▶ **TASK DESCRIPTION**:
Would you return, word for word, the lines of the data below from the line with "Inductive exn : Type" through the line with "Declare Scope py_scope.", and no others?

Stored data entries:
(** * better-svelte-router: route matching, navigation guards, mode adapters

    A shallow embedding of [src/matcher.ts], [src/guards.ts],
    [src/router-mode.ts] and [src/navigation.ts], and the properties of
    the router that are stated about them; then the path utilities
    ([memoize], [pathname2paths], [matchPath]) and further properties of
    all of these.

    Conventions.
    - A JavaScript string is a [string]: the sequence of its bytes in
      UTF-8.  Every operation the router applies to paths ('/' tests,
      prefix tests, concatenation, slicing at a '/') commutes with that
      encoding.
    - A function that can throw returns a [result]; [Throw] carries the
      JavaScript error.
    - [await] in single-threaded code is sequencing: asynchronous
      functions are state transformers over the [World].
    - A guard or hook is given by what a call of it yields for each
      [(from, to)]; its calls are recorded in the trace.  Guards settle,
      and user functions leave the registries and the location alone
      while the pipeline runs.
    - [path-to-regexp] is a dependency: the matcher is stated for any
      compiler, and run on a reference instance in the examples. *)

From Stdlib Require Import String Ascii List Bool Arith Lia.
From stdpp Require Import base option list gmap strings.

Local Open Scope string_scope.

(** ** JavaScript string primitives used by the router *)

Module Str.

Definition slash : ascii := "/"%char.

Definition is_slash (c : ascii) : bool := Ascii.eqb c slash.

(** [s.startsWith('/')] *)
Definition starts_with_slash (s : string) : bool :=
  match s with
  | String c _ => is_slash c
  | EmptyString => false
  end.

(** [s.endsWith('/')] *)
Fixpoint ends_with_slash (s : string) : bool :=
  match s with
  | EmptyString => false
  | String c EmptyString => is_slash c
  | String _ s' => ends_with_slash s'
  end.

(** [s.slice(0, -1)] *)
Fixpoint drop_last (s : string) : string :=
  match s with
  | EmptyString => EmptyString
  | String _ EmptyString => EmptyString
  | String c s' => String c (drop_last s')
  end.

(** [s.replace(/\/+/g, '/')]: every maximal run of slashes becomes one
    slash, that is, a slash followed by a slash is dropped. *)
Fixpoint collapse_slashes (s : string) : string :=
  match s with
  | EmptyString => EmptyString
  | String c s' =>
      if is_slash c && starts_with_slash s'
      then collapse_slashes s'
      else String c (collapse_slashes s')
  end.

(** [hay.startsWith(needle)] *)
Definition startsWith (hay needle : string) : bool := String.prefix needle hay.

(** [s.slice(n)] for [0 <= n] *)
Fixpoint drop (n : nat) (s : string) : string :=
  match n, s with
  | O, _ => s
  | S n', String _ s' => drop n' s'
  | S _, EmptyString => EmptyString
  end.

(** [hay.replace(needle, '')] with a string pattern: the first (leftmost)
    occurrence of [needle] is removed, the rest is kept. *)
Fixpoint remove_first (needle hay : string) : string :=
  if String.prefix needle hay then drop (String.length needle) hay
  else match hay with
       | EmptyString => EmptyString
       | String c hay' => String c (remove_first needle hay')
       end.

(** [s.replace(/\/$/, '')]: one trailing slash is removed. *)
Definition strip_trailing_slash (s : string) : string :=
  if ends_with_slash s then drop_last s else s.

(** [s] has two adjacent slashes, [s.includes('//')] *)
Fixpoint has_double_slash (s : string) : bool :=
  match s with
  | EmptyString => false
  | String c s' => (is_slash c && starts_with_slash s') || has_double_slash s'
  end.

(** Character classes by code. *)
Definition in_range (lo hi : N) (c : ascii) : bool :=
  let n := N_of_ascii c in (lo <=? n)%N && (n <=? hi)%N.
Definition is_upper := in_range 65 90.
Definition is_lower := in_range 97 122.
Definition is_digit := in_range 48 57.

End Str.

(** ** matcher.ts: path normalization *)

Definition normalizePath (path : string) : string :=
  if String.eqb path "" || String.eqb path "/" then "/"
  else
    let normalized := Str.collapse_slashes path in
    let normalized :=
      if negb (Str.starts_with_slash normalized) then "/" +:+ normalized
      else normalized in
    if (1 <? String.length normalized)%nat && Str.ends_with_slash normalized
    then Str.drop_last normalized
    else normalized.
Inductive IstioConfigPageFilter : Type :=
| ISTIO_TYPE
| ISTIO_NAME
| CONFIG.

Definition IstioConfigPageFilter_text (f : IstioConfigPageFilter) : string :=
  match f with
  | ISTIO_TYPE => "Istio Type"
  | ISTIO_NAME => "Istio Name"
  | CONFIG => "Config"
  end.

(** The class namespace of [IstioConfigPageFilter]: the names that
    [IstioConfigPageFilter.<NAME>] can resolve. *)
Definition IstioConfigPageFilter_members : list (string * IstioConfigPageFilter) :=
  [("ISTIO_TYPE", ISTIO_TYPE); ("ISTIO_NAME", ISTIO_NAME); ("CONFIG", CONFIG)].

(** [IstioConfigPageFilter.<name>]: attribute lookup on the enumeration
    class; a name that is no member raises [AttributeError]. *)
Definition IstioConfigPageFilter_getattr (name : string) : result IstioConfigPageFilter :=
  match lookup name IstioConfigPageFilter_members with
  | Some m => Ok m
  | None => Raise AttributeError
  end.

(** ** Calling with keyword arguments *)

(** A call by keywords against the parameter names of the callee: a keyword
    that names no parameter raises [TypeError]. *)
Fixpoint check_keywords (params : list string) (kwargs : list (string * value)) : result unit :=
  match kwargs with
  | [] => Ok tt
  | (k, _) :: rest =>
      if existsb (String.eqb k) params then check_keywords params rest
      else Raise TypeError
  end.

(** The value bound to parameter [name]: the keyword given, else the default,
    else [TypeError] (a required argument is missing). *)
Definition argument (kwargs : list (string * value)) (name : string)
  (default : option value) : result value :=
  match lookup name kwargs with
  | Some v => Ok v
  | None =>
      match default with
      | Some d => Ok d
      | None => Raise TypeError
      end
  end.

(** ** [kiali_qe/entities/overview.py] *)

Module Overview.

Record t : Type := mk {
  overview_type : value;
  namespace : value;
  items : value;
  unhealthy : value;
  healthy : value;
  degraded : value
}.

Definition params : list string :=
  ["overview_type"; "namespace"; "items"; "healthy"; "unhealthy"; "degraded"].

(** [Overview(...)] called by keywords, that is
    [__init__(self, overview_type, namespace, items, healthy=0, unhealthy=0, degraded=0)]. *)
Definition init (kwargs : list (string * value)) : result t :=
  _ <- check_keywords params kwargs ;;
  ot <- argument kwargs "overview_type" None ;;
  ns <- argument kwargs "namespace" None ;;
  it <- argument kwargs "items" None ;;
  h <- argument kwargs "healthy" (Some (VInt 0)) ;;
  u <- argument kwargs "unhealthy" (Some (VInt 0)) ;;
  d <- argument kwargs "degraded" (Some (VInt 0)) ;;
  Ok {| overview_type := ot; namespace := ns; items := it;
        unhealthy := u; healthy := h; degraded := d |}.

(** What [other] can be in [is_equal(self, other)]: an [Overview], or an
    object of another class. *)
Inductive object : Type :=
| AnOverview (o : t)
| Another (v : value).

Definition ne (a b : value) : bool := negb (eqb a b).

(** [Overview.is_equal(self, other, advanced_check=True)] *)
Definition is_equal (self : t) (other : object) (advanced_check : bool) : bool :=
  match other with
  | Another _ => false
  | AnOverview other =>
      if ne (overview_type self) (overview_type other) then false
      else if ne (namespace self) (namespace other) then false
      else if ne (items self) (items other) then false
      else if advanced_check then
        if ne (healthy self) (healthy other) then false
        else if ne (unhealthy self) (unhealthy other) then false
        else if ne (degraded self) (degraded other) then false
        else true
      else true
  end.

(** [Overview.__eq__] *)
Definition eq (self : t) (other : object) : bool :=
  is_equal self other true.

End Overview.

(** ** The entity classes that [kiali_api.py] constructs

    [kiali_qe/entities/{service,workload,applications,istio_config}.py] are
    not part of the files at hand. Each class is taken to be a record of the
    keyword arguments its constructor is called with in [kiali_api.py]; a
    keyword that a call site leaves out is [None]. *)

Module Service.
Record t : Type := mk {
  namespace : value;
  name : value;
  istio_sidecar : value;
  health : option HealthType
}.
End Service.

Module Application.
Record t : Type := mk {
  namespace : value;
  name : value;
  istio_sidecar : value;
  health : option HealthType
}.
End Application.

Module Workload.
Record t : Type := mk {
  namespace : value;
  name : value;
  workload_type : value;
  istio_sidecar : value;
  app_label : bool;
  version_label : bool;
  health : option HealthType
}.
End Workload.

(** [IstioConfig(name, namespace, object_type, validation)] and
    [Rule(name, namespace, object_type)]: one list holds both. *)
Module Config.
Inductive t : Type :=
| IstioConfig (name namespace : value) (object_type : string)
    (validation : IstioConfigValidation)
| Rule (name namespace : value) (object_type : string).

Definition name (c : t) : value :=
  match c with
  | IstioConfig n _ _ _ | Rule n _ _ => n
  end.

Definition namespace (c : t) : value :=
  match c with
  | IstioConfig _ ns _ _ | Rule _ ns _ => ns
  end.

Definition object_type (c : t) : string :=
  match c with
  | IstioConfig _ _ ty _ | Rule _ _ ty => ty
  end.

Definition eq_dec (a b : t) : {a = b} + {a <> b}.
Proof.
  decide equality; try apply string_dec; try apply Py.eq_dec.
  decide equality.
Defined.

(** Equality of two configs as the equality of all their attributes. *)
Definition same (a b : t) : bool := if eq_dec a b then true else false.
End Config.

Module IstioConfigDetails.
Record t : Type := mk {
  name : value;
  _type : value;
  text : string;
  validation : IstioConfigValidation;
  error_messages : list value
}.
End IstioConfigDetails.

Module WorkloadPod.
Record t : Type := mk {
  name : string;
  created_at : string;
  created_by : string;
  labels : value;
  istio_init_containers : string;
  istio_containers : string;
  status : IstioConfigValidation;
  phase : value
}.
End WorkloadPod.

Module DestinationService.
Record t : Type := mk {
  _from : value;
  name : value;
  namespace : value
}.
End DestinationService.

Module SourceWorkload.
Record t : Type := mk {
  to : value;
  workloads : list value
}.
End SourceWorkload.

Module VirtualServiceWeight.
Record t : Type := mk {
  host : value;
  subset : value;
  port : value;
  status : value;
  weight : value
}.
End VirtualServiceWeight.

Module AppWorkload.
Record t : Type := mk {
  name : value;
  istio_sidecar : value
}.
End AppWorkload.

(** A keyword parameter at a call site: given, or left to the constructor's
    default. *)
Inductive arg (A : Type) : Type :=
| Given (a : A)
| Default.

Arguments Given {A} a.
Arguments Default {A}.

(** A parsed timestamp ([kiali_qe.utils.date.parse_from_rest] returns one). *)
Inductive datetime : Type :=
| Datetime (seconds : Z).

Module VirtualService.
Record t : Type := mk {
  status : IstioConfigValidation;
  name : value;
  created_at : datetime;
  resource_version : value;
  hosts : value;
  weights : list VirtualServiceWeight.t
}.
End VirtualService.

...

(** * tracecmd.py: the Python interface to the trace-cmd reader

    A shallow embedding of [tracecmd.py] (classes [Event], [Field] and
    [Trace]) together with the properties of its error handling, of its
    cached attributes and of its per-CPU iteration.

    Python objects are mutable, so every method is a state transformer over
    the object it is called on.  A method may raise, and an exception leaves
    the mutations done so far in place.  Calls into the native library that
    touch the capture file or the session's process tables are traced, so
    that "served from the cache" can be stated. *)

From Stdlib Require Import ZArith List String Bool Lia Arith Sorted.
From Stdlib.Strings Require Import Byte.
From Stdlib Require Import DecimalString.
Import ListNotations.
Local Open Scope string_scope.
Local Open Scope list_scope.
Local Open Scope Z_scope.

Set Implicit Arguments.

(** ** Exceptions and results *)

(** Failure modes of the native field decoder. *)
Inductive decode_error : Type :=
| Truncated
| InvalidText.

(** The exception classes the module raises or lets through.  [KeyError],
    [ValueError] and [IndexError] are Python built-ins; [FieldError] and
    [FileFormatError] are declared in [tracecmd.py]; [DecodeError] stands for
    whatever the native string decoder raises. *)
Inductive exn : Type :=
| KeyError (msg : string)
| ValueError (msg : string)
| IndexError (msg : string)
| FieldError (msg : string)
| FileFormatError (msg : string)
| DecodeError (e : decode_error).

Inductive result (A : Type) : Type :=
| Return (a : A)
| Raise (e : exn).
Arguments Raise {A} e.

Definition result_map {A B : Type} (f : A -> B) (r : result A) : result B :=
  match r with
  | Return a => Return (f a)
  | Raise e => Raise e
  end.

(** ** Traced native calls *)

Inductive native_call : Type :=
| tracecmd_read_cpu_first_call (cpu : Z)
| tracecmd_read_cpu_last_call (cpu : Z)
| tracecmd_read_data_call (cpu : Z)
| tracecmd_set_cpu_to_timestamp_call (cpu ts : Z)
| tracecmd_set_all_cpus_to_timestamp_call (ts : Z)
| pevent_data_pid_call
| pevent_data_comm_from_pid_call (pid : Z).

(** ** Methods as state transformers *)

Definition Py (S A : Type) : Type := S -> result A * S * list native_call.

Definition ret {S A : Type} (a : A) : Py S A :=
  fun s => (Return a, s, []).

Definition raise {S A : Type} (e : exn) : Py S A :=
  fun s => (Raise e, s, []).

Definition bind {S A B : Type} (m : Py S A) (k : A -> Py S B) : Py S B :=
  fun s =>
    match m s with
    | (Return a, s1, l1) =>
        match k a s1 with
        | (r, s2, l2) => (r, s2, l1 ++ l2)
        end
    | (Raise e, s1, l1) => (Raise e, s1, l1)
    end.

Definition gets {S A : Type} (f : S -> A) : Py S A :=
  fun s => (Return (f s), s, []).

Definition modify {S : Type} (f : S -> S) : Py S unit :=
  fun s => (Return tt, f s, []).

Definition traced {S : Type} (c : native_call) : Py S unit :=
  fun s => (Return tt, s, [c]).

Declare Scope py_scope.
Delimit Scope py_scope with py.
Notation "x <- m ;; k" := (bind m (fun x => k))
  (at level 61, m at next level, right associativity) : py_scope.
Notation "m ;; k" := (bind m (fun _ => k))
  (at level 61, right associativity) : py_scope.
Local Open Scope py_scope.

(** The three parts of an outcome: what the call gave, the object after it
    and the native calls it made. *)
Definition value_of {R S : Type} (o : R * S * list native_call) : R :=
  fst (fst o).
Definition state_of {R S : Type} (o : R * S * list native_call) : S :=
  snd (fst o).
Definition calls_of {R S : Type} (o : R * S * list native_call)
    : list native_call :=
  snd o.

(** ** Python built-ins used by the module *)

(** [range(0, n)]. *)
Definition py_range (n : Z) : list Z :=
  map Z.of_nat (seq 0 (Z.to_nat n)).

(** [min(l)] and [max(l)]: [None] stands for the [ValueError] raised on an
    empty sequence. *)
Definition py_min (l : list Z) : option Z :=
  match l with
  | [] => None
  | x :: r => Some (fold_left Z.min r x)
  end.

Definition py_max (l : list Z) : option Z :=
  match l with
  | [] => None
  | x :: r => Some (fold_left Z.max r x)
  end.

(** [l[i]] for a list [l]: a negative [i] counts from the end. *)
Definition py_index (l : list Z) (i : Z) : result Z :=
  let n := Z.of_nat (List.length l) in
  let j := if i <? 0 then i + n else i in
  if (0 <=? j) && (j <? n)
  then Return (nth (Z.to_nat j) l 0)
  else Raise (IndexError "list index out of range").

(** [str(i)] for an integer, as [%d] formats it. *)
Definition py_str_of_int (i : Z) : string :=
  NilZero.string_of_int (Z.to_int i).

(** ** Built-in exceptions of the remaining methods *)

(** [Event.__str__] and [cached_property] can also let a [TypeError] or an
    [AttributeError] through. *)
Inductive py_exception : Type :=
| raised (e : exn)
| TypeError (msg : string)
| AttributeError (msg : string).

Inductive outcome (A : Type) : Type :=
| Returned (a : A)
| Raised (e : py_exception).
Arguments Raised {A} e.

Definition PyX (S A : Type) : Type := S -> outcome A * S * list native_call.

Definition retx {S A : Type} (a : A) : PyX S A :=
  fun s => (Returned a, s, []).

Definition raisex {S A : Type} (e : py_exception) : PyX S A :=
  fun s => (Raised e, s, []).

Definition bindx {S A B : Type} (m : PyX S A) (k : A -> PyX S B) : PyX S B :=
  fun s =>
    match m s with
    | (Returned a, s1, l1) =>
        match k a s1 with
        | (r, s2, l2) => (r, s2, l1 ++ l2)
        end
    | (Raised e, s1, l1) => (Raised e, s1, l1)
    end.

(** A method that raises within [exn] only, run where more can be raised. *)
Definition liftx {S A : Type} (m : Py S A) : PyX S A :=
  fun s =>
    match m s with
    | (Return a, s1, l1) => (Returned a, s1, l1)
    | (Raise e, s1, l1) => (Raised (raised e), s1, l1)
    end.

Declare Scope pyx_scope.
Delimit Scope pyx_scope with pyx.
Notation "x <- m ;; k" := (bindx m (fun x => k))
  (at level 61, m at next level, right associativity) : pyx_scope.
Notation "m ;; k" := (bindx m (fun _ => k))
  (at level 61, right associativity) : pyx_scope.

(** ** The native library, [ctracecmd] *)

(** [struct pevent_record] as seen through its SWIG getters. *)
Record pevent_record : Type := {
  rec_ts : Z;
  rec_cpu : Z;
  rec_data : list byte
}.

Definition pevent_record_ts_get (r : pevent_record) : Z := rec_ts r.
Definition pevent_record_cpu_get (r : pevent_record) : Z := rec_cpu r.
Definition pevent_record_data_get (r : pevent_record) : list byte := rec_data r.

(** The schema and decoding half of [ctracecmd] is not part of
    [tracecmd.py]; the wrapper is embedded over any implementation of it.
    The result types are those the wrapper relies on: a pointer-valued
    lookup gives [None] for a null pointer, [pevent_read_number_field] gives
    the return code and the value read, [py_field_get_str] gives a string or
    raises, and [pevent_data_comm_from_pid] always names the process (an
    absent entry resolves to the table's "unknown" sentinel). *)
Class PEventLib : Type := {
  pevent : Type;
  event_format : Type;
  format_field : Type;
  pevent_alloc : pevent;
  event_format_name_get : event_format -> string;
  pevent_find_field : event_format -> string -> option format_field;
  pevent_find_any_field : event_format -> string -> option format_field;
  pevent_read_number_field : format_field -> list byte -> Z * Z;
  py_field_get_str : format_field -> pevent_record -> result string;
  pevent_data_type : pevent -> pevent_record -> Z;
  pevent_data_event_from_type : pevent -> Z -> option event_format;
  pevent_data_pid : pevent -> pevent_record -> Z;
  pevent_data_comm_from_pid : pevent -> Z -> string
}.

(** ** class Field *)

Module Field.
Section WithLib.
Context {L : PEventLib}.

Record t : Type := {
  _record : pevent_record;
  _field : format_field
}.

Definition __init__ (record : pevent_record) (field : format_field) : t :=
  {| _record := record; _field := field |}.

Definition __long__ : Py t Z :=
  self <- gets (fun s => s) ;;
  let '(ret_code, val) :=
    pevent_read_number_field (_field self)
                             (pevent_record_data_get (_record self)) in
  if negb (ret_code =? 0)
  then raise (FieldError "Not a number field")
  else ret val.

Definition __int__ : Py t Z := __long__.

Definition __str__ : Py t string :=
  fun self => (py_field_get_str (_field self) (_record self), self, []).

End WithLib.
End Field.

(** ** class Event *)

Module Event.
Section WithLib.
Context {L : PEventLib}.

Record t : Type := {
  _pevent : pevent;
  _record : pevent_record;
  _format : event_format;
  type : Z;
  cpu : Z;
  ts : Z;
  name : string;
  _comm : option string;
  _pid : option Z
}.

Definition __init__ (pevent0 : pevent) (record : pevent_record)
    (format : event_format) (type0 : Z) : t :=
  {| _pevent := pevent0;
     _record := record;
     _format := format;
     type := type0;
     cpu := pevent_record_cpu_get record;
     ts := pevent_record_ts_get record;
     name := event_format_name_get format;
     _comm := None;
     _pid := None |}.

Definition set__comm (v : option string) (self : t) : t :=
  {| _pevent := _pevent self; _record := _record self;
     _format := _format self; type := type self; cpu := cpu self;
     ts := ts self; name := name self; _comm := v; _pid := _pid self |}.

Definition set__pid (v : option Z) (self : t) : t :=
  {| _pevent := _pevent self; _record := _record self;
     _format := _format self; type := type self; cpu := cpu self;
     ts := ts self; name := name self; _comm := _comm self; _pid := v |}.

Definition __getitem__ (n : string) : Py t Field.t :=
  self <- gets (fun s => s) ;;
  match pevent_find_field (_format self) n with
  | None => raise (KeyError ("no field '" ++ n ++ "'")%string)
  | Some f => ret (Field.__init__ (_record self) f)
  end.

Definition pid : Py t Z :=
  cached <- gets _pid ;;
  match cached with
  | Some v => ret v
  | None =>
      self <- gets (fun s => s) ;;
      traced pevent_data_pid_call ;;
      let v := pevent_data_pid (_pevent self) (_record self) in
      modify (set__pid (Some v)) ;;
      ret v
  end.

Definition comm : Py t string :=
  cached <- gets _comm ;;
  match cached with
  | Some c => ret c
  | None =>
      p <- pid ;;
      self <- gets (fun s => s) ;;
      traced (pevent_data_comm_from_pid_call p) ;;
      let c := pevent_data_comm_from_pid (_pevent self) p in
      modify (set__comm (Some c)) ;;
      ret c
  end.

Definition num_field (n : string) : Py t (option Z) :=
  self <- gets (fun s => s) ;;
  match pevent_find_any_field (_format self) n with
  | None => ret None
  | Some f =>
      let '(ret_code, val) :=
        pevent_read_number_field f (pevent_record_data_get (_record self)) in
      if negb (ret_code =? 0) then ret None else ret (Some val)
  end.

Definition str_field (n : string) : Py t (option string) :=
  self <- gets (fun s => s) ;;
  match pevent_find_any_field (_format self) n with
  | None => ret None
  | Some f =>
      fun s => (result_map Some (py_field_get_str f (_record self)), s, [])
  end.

--

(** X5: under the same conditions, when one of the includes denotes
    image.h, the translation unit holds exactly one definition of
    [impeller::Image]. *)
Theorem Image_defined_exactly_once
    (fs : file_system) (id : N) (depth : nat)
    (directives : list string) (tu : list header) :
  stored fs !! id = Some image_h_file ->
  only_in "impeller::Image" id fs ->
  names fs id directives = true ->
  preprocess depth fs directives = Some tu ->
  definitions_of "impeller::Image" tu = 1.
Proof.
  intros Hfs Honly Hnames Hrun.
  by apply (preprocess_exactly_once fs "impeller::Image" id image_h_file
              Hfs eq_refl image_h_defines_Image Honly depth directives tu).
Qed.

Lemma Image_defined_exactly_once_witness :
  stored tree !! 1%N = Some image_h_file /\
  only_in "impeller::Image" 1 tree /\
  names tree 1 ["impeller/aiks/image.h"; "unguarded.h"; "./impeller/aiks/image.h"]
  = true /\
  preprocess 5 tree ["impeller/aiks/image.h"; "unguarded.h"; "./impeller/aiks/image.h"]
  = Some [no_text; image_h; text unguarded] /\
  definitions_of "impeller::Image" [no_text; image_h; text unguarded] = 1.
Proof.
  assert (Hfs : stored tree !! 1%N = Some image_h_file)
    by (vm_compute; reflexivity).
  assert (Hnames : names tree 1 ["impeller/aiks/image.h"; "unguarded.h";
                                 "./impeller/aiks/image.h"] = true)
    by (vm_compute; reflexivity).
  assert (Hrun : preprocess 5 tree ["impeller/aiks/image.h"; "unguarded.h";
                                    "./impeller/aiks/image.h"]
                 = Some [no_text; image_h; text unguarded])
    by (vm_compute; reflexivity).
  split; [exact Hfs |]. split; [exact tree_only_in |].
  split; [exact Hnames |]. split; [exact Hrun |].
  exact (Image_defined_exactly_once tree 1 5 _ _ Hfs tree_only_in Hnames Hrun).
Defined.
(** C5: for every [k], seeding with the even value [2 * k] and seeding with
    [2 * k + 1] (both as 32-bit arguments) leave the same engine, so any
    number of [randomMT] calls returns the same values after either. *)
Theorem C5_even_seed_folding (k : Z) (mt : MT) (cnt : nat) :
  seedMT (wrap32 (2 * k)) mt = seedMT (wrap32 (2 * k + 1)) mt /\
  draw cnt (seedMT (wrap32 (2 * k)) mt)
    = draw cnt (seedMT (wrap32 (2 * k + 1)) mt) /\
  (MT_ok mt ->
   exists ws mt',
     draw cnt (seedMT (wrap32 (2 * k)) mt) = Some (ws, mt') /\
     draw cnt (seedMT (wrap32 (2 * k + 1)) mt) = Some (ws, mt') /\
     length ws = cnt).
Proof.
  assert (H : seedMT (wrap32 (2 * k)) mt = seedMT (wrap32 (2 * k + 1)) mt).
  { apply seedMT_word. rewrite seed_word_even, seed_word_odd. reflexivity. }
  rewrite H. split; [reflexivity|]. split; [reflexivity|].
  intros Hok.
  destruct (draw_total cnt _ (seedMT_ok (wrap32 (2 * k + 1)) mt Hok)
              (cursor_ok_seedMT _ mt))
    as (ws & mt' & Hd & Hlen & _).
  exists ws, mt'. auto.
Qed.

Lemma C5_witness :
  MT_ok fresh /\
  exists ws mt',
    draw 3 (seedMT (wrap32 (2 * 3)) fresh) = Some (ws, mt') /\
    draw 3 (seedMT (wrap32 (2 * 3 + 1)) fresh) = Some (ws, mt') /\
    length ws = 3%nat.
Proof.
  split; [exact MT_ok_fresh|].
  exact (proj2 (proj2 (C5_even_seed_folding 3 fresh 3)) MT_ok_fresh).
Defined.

▶ **RESULT OF THIS EXERCISE**:
Inductive exn : Type :=
| KeyError (msg : string)
| ValueError (msg : string)
| IndexError (msg : string)
| FieldError (msg : string)
| FileFormatError (msg : string)
| DecodeError (e : decode_error).

Inductive result (A : Type) : Type :=
| Return (a : A)
| Raise (e : exn).
Arguments Raise {A} e.

Definition result_map {A B : Type} (f : A -> B) (r : result A) : result B :=
  match r with
  | Return a => Return (f a)
  | Raise e => Raise e
  end.

(** ** Traced native calls *)

Inductive native_call : Type :=
| tracecmd_read_cpu_first_call (cpu : Z)
| tracecmd_read_cpu_last_call (cpu : Z)
| tracecmd_read_data_call (cpu : Z)
| tracecmd_set_cpu_to_timestamp_call (cpu ts : Z)
| tracecmd_set_all_cpus_to_timestamp_call (ts : Z)
| pevent_data_pid_call
| pevent_data_comm_from_pid_call (pid : Z).

(** ** Methods as state transformers *)

Definition Py (S A : Type) : Type := S -> result A * S * list native_call.

Definition ret {S A : Type} (a : A) : Py S A :=
  fun s => (Return a, s, []).

Definition raise {S A : Type} (e : exn) : Py S A :=
  fun s => (Raise e, s, []).

Definition bind {S A B : Type} (m : Py S A) (k : A -> Py S B) : Py S B :=
  fun s =>
    match m s with
    | (Return a, s1, l1) =>
        match k a s1 with
        | (r, s2, l2) => (r, s2, l1 ++ l2)
        end
    | (Raise e, s1, l1) => (Raise e, s1, l1)
    end.

Definition gets {S A : Type} (f : S -> A) : Py S A :=
  fun s => (Return (f s), s, []).

Definition modify {S : Type} (f : S -> S) : Py S unit :=
  fun s => (Return tt, f s, []).

Definition traced {S : Type} (c : native_call) : Py S unit :=
  fun s => (Return tt, s, [c]).

Declare Scope py_scope.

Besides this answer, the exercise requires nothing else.